Agence France Presse
SINGAPORE: Islamic finance will likely expand faster than mainstream banks this year, and its total assets will top $1 trillion as demand for ethical investments intensifies, officials said Monday.
However, Islamic financial institutions must guard against straying from the basic tenets of Sharia law if they are to avoid the excesses that led to the global economic crisis, an industry conference in Singapore heard.
Experts in the sector called for tighter regulation, more innovative products and development of standard criteria for contracts.
“The regulatory framework needs to keep pace with the rapid growth of the industry, and also to reflect the lessons learned from the global financial crisis,” said Bahrain’s Central Bank governor Rasheed M. al-Maraj. He said the industry’s ability to manage risk must also be enhanced.
“Although there has been a great upsurge in interest in Islamic finance since the global financial crisis erupted over two years ago, there is no room for complacency in the industry,” he told the World Islamic Banking Conference.
Islamic finance emerged relatively unscathed from the crisis because transactions must be backed by real assets – rather than the sort of exotic derivatives based on subprime mortgages that were at the root of the turmoil.
Sharia-based finance also bans interest, which is seen as usury, and risks are shared between the creditor and borrower so there is an incentive for lenders to ensure any deal is sound.

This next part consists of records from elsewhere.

(** X4.  The start time of a chunk is not after its end time, and the end
    time of a chunk is not after the start time of the next one, in the
    order of strings. *)
Theorem chunkByConversation_chronological (messages : list message) (chunks : list chunk) :
  chunkByConversation' messages = Ok chunks ->
  (forall c, c ∈ chunks ->
     String.leb (md_start_time (metadata c)) (md_end_time (metadata c)) = true)
  /\ (forall i c c', chunks !! i = Some c -> chunks !! S i = Some c' ->
        String.leb (md_end_time (metadata c)) (md_start_time (metadata c')) = true).
Proof.
  intros Hrun.
  destruct (chunkByConversation_created _ _ _ _ _ _ _ _ _ Hrun)
    as (sorted & groups & Hsorted & Hconcat & _ & _ & Hat).
  apply sorted_by_timestamp_ascending in Hsorted. subst sorted.
  assert (forall i c, chunks !! i = Some c ->
            exists grp first final,
              groups !! i = Some grp /\ head grp = Some first /\ last grp = Some final
              /\ md_start_time (metadata c) = timestamp_str first
              /\ md_end_time (metadata c) = timestamp_str final) as Hends.
  { intros i c Hc. rewrite Hat in Hc. destruct (groups !! i) as [grp|] eqn:Hgrp; [|done].
    simpl in Hc. apply createChunk_fields in Hc
      as (first & final & Hfirst & Hfinal & _ & _ & _ & _ & _ & Hstart & Hend & _).
    by exists grp, first, final. }
  split.
  - intros c Hc. apply list_elem_of_lookup in Hc as [i Hc].
    destruct (Hends _ _ Hc) as (grp & first & final & Hgrp & Hfirst & Hfinal & -> & ->).
    rewrite <- (take_drop_middle _ _ _ Hgrp), concat_app, concat_cons in Hsorted.
    apply strongly_sorted_app in Hsorted as (_ & Hsorted & _).
    apply strongly_sorted_app in Hsorted as (Hsorted & _ & _).
    destruct grp as [|x grp]; [done|]. injection Hfirst as ->.
    apply StronglySorted_inv in Hsorted as [_ Hall].
    rewrite last_cons in Hfinal. destruct (last grp) as [y|] eqn:Hlast.
    + injection Hfinal as ->. rewrite Forall_forall in Hall. apply Hall.
      apply last_Some in Hlast as [l' ->]. apply elem_of_app. right. by left.
    + injection Hfinal as ->. apply leb_refl.
  - intros i c c' Hc Hc'.
    destruct (Hends _ _ Hc) as (grp & first & final & Hgrp & Hfirst & Hfinal & _ & ->).
    destruct (Hends _ _ Hc') as (grp' & first' & final' & Hgrp' & Hfirst' & Hfinal' & -> & _).
    rewrite <- (take_drop_middle _ _ _ Hgrp), concat_app, concat_cons in Hsorted.
    apply strongly_sorted_app in Hsorted as (_ & Hsorted & _).
    assert (drop (S i) groups = grp' :: drop (S (S i)) groups) as Hdrop.
    { by apply drop_S. }
    rewrite Hdrop, concat_cons in Hsorted.
    apply strongly_sorted_app in Hsorted as (_ & _ & Hle).
    apply Hle.
    + apply last_Some in Hfinal as [l' ->]. apply elem_of_app. right. by left.
    + apply elem_of_app. left. destruct grp'; [done|]. injection Hfirst' as ->. by left.
Qed.
(** * EPTB decision support tool: the regimen evaluation rules of [eptb_tool.py]

    A shallow embedding of the decision logic of the Streamlit script
    [src/eptb_tool.py] and the proofs of its specified properties.

    - Python [int] is [Z].
    - Python [float] is IEEE 754 binary64, the kernel's primitive [float];
      its operations round to nearest even as CPython's do.
    - A comparison of a [float] with an [int] is exact, as in CPython
      ([float_richcompare]): the float's rational value is compared with
      the integer, a NaN compares false and an infinity by its sign.
    - The session dictionary [st.session_state.patient_data] is a record
      with one optional field per key ([None]: the key is absent); every
      key is only ever written by one widget, which fixes its type.
    - The calls [st.error], [st.warning], ... are the script's output: a
      page is a computation that appends them to a log and may raise. *)

From Stdlib Require Import ZArith QArith Qabs Qpower Lqa Lia Bool List String.
From Stdlib Require Import Floats.
Import ListNotations.

#[local] Set Warnings "-inexact-float".

Local Open Scope string_scope.
Local Open Scope list_scope.
Local Open Scope Z_scope.

(* ================================================================== *)
(** ** Python numbers *)

Inductive exn : Type :=
| KeyError (key : string)
| ZeroDivisionError
| OverflowError.

Inductive result (A : Type) : Type :=
| Ok (a : A)
| Raise (e : exn).
Arguments Ok {A} a.
Arguments Raise {A} e.

Module Py.

(** The binary64 number nearest to an integer (ties to even). *)
Definition Z2float (n : Z) : float :=
  SF2Prim (binary_normalize prec emax n 0 false).

(** [float(n)], the conversion an [int] operand undergoes in mixed
    arithmetic; CPython raises [OverflowError] when the integer is too
    large for a double. *)
Definition float_of_int (n : Z) : result float :=
  match binary_normalize prec emax n 0 false with
  | S754_infinity _ => Raise OverflowError
  | sf => Ok (SF2Prim sf)
  end.

(** The rational value of a finite float. *)
Definition SF2Q (x : spec_float) : Q :=
  match x with
  | S754_finite s m e => (inject_Z (cond_Zopp s (Zpos m)) * 2 ^ e)%Q
  | _ => 0%Q
  end.

Definition SFcompare_int (x : spec_float) (n : Z) : option comparison :=
  match x with
  | S754_nan => None
  | S754_infinity s => Some (if s then Lt else Gt)
  | _ => Some (SF2Q x ?= inject_Z n)%Q
  end.

Definition compare_float_int (x : float) (n : Z) : option comparison :=
  SFcompare_int (Prim2SF x) n.

(** [x < n], [x > n] and [x >= n] for a float [x] and an int [n]. *)
Definition float_lt_int (x : float) (n : Z) : bool :=
  match compare_float_int x n with Some Lt => true | _ => false end.
Definition float_gt_int (x : float) (n : Z) : bool :=
  match compare_float_int x n with Some Gt => true | _ => false end.
Definition float_ge_int (x : float) (n : Z) : bool :=
  match compare_float_int x n with Some (Gt | Eq) => true | _ => false end.

(** [n < x] and [n > x] for an int [n] and a float [x]. *)
Definition int_lt_float (n : Z) (x : float) : bool := float_gt_int x n.
Definition int_gt_float (n : Z) (x : float) : bool := float_lt_int x n.

(** The zero test of float division ([ZeroDivisionError] on [+0.0] and
    [-0.0]). *)
Definition float_div (x y : float) : result float :=
  if PrimFloat.eqb y 0%float then Raise ZeroDivisionError
  else Ok (x / y)%float.

(** [x in l] for strings. *)
Definition str_in (x : string) (l : list string) : bool :=
  existsb (String.eqb x) l.

End Py.

(* ================================================================== *)
(** ** The script's output and its control flow *)

(** The value a replacement field of an f-string is filled with. *)
Inductive arg : Type :=
| AStr (s : string)
| AInt (n : Z)
| AFloat (x : float)
| ANone.

(** An f-string: literal text and replacement fields, in order. *)
Inductive fragment : Type :=
| Lit (s : string)
| Hole (a : arg).

Definition text : Type := list fragment.

Inductive st_call : Type :=
| st_title (t : text)
| st_subheader (t : text)
| st_error (t : text)
| st_warning (t : text)
| st_success (t : text)
| st_info (t : text)
| st_markdown (t : text)
| st_write (t : text).

(** A page: it appends to the log of calls made so far and returns a
    value or raises. *)
Definition st (A : Type) : Type := list st_call -> list st_call * result A.

Definition ret {A : Type} (a : A) : st A := fun log => (log, Ok a).

Definition raise {A : Type} (e : exn) : st A := fun log => (log, Raise e).

Definition bind {A B : Type} (m : st A) (k : A -> st B) : st B :=
  fun log =>
    match m log with
    | (log', Ok a) => k a log'
    | (log', Raise e) => (log', Raise e)
    end.

Definition emit (c : st_call) : st unit := fun log => (log ++ [c], Ok tt).

Definition run {A : Type} (m : st A) : list st_call * result A := m [].

Notation "x <- m ;; k" := (bind m (fun x => k))
  (at level 61, m at next level, right associativity).
Notation "m ;;; k" := (bind m (fun _ => k))
  (at level 61, right associativity).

“The general outlook for Islamic finance remains positive despite the negative spillover from the financial crisis,” Singapore Trade Minister Lim Hng Kiang told the conference, being held in Asia for the first time.
“Due to its widening acceptance and its appeal as an ethical investment, the industry is expected to continue growing at twice the pace of its conventional counterpart,” said Lim, who is also deputy chairman of the city-state’s Central Bank.
Tan Jeh Wuan, a managing director at the Islamic Bank of Asia, said the assets of the world’s top 500 Islamic banks were expected to top $1 trillion this year, up from $822 billion in 2009 and $639 billion in 2008.
However, there is still much room for expansion as Islamic bank assets represent “less than one percent” of global banking assets, Tan said.
In pointing to potential minefields for Islamic finance, speakers at the conference recalled the default on a sukuk, or Islamic bond, issue this year by Kuwait’s top Islamic firm, Investment Dar, as a result of the crisis.
Maraj said Islamic finance “needs to examine its foundations carefully” to avoid the “reputational damage” suffered by its conventional counterparts.
“The foundations must be strong enough to ensure that they can support a much larger industry than now rests upon them,” he said.
He highlighted the need for certainty in Islamic financial contracts, saying there was a need for standard criteria allowing them to be recognized by the sharia boards of Islamic banks in different countries.
The absence of such a standard has made it harder for Islamic banks to operate across borders and become more competitive, Maraj said.
Noting a “relatively high concentration of risk in real estate,” Maraj also urged Islamic financial institutions to improve their risk management and diversify.
Jacques Tripon, the chief executive officer of BNP Paribas Najmah, the Islamic finance division of the French banking giant, urged Islamic banks in Gulf countries to be more transparent.